Collected data
(** * share-files: the document preprocessing pipeline and its progress fan-out

    A shallow embedding of the Python sources under [claude_files/] (and the
    [my_files/] variants where they agree):

    - [preprocessing/chunkers/llama_chunker.py]   -> [Module LlamaChunker]
    - [preprocessing/embedders/patent_embedder.py] -> [Module PatentEmbedder]
    - [preprocessing/classifiers/domain_classifier.py] -> [Module DomainClassifier]
    - [api/documents/websocket.py]                 -> [Module ConnectionManager]
    - [preprocessing/pipeline.py]                  -> [Module Pipeline]

    Python values are modelled as the code uses them: [int] as [Z], [str] as
    [string] (code points below 256), [float] as a binary64 [spec_float],
    a [dict] read as a map as [gmap], a [dict] iterated in insertion order as
    an association list, a [set] as [gset], and a raising call as a value of
    [result]. *)

From Stdlib Require Import ZArith String Ascii List Lia.
From Stdlib Require Import Floats.SpecFloat.
From stdpp Require Import base option list gmap strings sorting.

Local Open Scope string_scope.
Local Open Scope list_scope.
Local Open Scope Z_scope.

(** ** Python: exceptions, results, loops, built-ins *)

Module Py.

(** An exception object: its class name and the text [str(e)] yields. *)
Record exn := Exn { exn_class : string; exn_msg : string }.

Definition str_of_exn (e : exn) : string := exn_msg e.

(** The outcome of a call: a returned value or a raised exception. *)
Inductive result (A : Type) : Type :=
| Ok (a : A)
| Raise (e : exn).
Arguments Ok {A} a.
Arguments Raise {A} e.

#[export] Instance result_ret : MRet result := fun A a => Ok a.
#[export] Instance result_bind : MBind result := fun A B f m =>
  match m with
  | Ok a => f a
  | Raise e => Raise e
  end.
#[export] Instance result_fmap : FMap result := fun A B f m =>
  match m with
  | Ok a => Ok (f a)
  | Raise e => Raise e
  end.

Definition is_ok {A} (r : result A) : bool :=
  match r with Ok _ => true | Raise _ => false end.

(** [for x in l: s = body(s, x)], where the body may raise. *)
Fixpoint for_each {A S : Type} (body : S -> A -> result S) (l : list A) (s : S)
  : result S :=
  match l with
  | [] => Ok s
  | x :: l' => s' ← body s x; for_each body l' s'
  end.

(** [enumerate(l)] from a given start index. *)
Fixpoint enumerate_from {A : Type} (i : Z) (l : list A) : list (Z * A) :=
  match l with
  | [] => []
  | x :: l' => (i, x) :: enumerate_from (i + 1) l'
  end.

Definition enumerate {A : Type} (l : list A) : list (Z * A) := enumerate_from 0 l.

(** [len(l)] as a Python int. *)
Definition len {A : Type} (l : list A) : Z := Z.of_nat (length l).

(** [range(start, stop, step)] for [step > 0]; [fuel] bounds the unrolling
    and [stop - start] steps always suffice.  [py_range] below is the
    built-in: it raises on a zero step and is empty when a positive step
    meets [stop <= start] or a negative one meets [stop >= start]. *)
Fixpoint range_up (fuel : nat) (i stop step : Z) : list Z :=
  match fuel with
  | O => []
  | S fuel' => if i <? stop then i :: range_up fuel' (i + step) stop step else []
  end.

Fixpoint range_down (fuel : nat) (i stop step : Z) : list Z :=
  match fuel with
  | O => []
  | S fuel' => if stop <? i then i :: range_down fuel' (i + step) stop step else []
  end.

Definition py_range (start stop step : Z) : result (list Z) :=
  if step =? 0 then Raise (Exn "ValueError" "range() arg 3 must not be zero")
  else if 0 <? step then Ok (range_up (Z.to_nat (stop - start)) start stop step)
  else Ok (range_down (Z.to_nat (start - stop)) start stop step).

(** [l[i:j]] for [0 <= i]: the slice is clipped to the list, never raises. *)
Definition slice {A : Type} (l : list A) (i j : Z) : list A :=
  take (Z.to_nat (Z.min j (len l)) - Z.to_nat i)%nat (drop (Z.to_nat i) l).

(** [str.isspace] on code points below 256. *)
Definition is_space (c : ascii) : bool :=
  let n := Z.of_nat (nat_of_ascii c) in
  ((9 <=? n) && (n <=? 13)) || ((28 <=? n) && (n <=? 32))
  || (n =? 133) || (n =? 160).

(** [s.split()]: the maximal runs of non-whitespace, in order. [word] is the
    run being read. *)
Fixpoint split_go (s : string) (word : string) : list string :=
  match s with
  | EmptyString => if decide (word = "") then [] else [word]
  | String c s' =>
      if is_space c
      then (if decide (word = "") then split_go s' "" else word :: split_go s' "")
      else split_go s' (String.append word (String c ""))
  end.

Definition split (s : string) : list string := split_go s "".

(** [sep.join(l)]. *)
Definition join (sep : string) (l : list string) : string := String.concat sep l.

Definition newline : ascii := ascii_of_nat 10.

(** Values stored in the free-form [Dict] metadata. *)
#[local] Unset Elimination Schemes.
Inductive pyval :=
| VNone
| VBool (b : bool)
| VInt (n : Z)
| VStr (s : string)
| VList (l : list pyval)
| VDict (d : list (string * pyval)).
#[local] Set Elimination Schemes.

End Py.
Import Py.

(** ** binary64 arithmetic, as far as [_estimate_tokens] needs it *)

Module Float64.

Definition prec : Z := 53.
Definition emax : Z := 1024.

(** [float(n)] for a Python int. *)
Definition of_int (n : Z) : spec_float := binary_normalize prec emax n 0 false.

Definition mul : spec_float -> spec_float -> spec_float := SFmul prec emax.
Definition div : spec_float -> spec_float -> spec_float := SFdiv prec emax.

(** The literal [1.33]: the double nearest to 133/100. *)
Definition c1_33 : spec_float := div (of_int 133) (of_int 100).

(** [int(x)]: truncation toward zero; raises on infinities and NaN. *)
Definition to_int (x : spec_float) : result Z :=
  match x with
  | S754_zero _ => Ok 0
  | S754_finite s m e => Ok (cond_Zopp s (Z.shiftl (Z.pos m) e))
  | S754_infinity _ =>
      Raise (Exn "OverflowError" "cannot convert float infinity to integer")
  | S754_nan => Raise (Exn "ValueError" "cannot convert float NaN to integer")
  end.

(** [round(x)]: the nearest integer, ties to the even one. *)
Definition round_half_even (m : Z) (e : Z) : Z :=
  if 0 <=? e then Z.shiftl m e
  else
    let q := Z.shiftr m (- e) in
    let r := m - Z.shiftl q (- e) in
    let half := Z.shiftl 1 (- e - 1) in
    if r <? half then q
    else if half <? r then q + 1
    else if Z.even q then q else q + 1.

Definition round (x : spec_float) : result Z :=
  match x with
  | S754_zero _ => Ok 0
  | S754_finite s m e => Ok (cond_Zopp s (round_half_even (Z.pos m) e))
  | S754_infinity _ =>
      Raise (Exn "OverflowError" "cannot convert float infinity to integer")
  | S754_nan => Raise (Exn "ValueError" "cannot convert float NaN to integer")
  end.

End Float64.

(** ** preprocessing/chunkers/llama_chunker.py

    The [my_files] variant of the chunker names the field [section] and
    leaves ['section_type'] out of a table chunk's metadata; the indices and
    the token counts are computed alike. *)

Module LlamaChunker.

Record Chunk := {
  text : string;
  chunk_index : Z;
  section_type : string;
  metadata : gmap string pyval;
  token_count : Z
}.

(** llama_index's [Document] and the nodes its [SentenceSplitter] returns. *)
Record LlamaDocument := {
  doc_text : string;
  doc_metadata : gmap string pyval
}.

Record Node := { node_text : string; node_id : string }.

(** [self]: the chunker owns its splitter, an external collaborator that may
    raise. *)
Record t := {
  get_nodes_from_documents : list LlamaDocument -> result (list Node)
}.

(** [int(len(text.split()) * 1.33)] *)
Definition _estimate_tokens (text : string) : result Z :=
  let words := len (split text) in
  Float64.to_int (Float64.mul (Float64.of_int words) Float64.c1_33).

(** The body of the inner loop of [chunk_sections]: one node becomes one
    chunk and the global counter advances. *)
Definition section_chunk_step (base_metadata : gmap string pyval)
    (section_name : string) (nodes : list Node)
    (st : list Chunk * Z) (item : Z * Node) : result (list Chunk * Z) :=
  let '(all_chunks, chunk_global_index) := st in
  let '(local_idx, node) := item in
  tokens ← _estimate_tokens (node_text node);
  let chunk := {|
    text := node_text node;
    chunk_index := chunk_global_index;
    section_type := section_name;
    metadata :=
      <["total_chunks_in_section" := VInt (len nodes)]>
        (<["local_chunk_index" := VInt local_idx]>
          (<["node_id" := VStr (node_id node)]>
            (<["section_type" := VStr section_name]> base_metadata)));
    token_count := tokens
  |} in
  Ok (all_chunks ++ [chunk], chunk_global_index + 1).

(** The [LlamaDocument] built for one section: its texts joined by a blank
    line, tagged with the section name. *)
Definition section_doc (base_metadata : gmap string pyval)
    (section_name : string) (section_texts : list string) : LlamaDocument :=
  let section_text := join (String newline (String newline "")) section_texts in
  {| doc_text := section_text;
     doc_metadata := <["section_type" := VStr section_name]> base_metadata |}.

(** The body of the outer loop: an empty section is skipped, any other is
    joined, split and turned into chunks. *)
Definition section_step (self : t) (base_metadata : gmap string pyval)
    (st : list Chunk * Z) (item : string * list string)
  : result (list Chunk * Z) :=
  let '(section_name, section_texts) := item in
  match section_texts with
  | [] => Ok st
  | _ =>
      let llama_doc := section_doc base_metadata section_name section_texts in
      nodes ← get_nodes_from_documents self [llama_doc];
      for_each (section_chunk_step base_metadata section_name nodes)
               (enumerate nodes) st
  end.

Definition chunk_sections (self : t) (sections : list (string * list string))
    (base_metadata : gmap string pyval) : result (list Chunk) :=
  st ← for_each (section_step self base_metadata) sections ([], 0);
  Ok (fst st).

(** [table['text']], which must be a [str] for [.split()] to exist. *)
Definition table_text (table : gmap string pyval) : result string :=
  match table !! "text" with
  | None => Raise (Exn "KeyError" "'text'")
  | Some (VStr s) => Ok s
  | Some _ => Raise (Exn "AttributeError" "object has no attribute 'split'")
  end.

Definition table_step (base_metadata : gmap string pyval)
    (table_chunks : list Chunk) (item : Z * gmap string pyval)
  : result (list Chunk) :=
  let '(idx, table) := item in
  txt ← table_text table;
  tokens ← _estimate_tokens txt;
  let chunk := {|
    text := txt;
    chunk_index := idx;
    section_type := "table";
    metadata :=
      <["table_metadata" := default (VDict []) (table !! "metadata")]>
        (<["table_index" := VInt idx]>
          (<["section_type" := VStr "table"]> base_metadata));
    token_count := tokens
  |} in
  Ok (table_chunks ++ [chunk]).

Definition chunk_tables (self : t) (tables : list (gmap string pyval))
    (base_metadata : gmap string pyval) : result (list Chunk) :=
  for_each (table_step base_metadata) (enumerate tables) [].

(** *** Vocabulary of the statements about the chunker *)

(** The indices of [chunks] are [start, start+1, ...] in list order. *)
Definition contiguous_from (start : Z) (chunks : list Chunk) : Prop :=
  map chunk_index chunks = seqZ start (len chunks).

Definition has_text (section_texts : list string) : bool :=
  match section_texts with [] => false | _ => true end.

(** [sp] is what the splitter returned for section [sec]. *)
Definition split_of (self : t) (base_metadata : gmap string pyval)
    (sec : string * list string) (sp : string * list Node) : Prop :=
  fst sp = fst sec /\
  get_nodes_from_documents self [section_doc base_metadata (fst sec) (snd sec)]
    = Ok (snd sp).

(** The pieces of the splits, in order, each with its section name. *)
Definition pieces (splits : list (string * list Node)) : list (string * string) :=
  flat_map (fun sp => map (fun n => (fst sp, node_text n)) (snd sp)) splits.

Definition labelled (c : Chunk) : string * string := (section_type c, text c).

(** The token count as the specification words it:
    [round(word_count * 1.33)]. *)
Definition round_estimate (text : string) : result Z :=
  let words := len (split text) in
  Float64.round (Float64.mul (Float64.of_int words) Float64.c1_33).

(** The chunk carries the token estimate of its own text. *)
Definition token_ok (c : Chunk) : Prop :=
  _estimate_tokens (text c) = Ok (token_count c).

(** The exact quotient the estimate approximates: 133 words per 100,
    rounded down. *)
Definition floor_estimate (words : Z) : Z := 133 * words / 100.

Definition words_checked : Z := 4096.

[PROBLEM TO SOLVE] Go through the records above and copy every line with the word "must".

[ANSWER TO THE EXERCISE]
  if step =? 0 then Raise (Exn "ValueError" "range() arg 3 must not be zero")
(** [table['text']], which must be a [str] for [.split()] to exist. *)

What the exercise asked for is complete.